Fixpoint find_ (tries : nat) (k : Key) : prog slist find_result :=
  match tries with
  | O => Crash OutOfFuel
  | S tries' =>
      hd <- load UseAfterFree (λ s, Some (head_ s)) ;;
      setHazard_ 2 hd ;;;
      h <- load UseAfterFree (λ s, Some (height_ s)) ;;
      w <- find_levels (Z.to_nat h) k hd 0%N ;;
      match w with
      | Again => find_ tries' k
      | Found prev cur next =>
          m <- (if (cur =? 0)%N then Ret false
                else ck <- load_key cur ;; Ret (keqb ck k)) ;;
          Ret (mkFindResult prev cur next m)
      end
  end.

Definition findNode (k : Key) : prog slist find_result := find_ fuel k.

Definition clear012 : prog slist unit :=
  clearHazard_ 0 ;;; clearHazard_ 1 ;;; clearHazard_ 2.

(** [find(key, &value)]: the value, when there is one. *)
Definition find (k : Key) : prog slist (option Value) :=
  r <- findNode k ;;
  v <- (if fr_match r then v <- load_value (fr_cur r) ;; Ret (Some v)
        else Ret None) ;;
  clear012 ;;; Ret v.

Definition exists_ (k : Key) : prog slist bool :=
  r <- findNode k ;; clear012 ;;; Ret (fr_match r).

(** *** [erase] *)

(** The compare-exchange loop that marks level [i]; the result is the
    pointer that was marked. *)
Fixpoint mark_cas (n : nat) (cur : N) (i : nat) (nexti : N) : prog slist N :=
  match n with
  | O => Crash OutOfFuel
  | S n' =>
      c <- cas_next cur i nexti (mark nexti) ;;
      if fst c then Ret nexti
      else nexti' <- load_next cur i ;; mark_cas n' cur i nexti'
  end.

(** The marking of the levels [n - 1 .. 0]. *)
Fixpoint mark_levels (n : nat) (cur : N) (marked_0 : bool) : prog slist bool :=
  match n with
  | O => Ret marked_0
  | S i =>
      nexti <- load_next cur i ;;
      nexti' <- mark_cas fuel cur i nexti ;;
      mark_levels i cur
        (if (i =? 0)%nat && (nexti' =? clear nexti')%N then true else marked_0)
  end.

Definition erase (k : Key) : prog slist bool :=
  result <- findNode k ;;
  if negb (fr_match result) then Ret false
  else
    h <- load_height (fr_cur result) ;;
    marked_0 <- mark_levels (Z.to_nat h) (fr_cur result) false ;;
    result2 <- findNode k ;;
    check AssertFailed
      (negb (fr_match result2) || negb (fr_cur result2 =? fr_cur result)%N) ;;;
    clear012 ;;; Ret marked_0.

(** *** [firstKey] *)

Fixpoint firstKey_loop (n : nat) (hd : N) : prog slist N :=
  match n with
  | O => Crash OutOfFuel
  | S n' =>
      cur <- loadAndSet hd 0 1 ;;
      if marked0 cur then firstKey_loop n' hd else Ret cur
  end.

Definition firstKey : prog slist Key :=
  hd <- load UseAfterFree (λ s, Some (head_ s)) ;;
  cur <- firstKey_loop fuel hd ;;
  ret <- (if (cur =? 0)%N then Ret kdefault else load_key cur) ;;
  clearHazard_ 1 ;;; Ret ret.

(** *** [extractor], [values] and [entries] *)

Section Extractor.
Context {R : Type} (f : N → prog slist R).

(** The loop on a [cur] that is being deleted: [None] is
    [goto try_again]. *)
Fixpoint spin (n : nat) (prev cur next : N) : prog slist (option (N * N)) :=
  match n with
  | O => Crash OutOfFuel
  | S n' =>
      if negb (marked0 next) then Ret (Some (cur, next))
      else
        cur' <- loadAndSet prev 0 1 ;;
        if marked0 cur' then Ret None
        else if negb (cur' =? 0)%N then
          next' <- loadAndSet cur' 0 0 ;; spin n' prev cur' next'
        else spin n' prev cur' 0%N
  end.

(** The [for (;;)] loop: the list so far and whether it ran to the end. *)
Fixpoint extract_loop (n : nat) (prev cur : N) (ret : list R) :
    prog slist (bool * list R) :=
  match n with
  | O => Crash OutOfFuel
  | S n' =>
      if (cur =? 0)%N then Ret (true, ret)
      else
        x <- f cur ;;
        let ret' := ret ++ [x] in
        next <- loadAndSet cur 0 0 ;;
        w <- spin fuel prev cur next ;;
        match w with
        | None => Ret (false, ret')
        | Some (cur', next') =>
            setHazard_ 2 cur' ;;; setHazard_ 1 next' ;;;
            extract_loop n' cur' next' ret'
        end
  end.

Problem requirements = Stopping at the line containing "cur next =>", please repeat exactly every line from the very start of the entries, that line included, and nothing more.

Answer to this task =
Fixpoint find_ (tries : nat) (k : Key) : prog slist find_result :=
  match tries with
  | O => Crash OutOfFuel
  | S tries' =>
      hd <- load UseAfterFree (λ s, Some (head_ s)) ;;
      setHazard_ 2 hd ;;;
      h <- load UseAfterFree (λ s, Some (height_ s)) ;;
      w <- find_levels (Z.to_nat h) k hd 0%N ;;
      match w with
      | Again => find_ tries' k
      | Found prev cur next =>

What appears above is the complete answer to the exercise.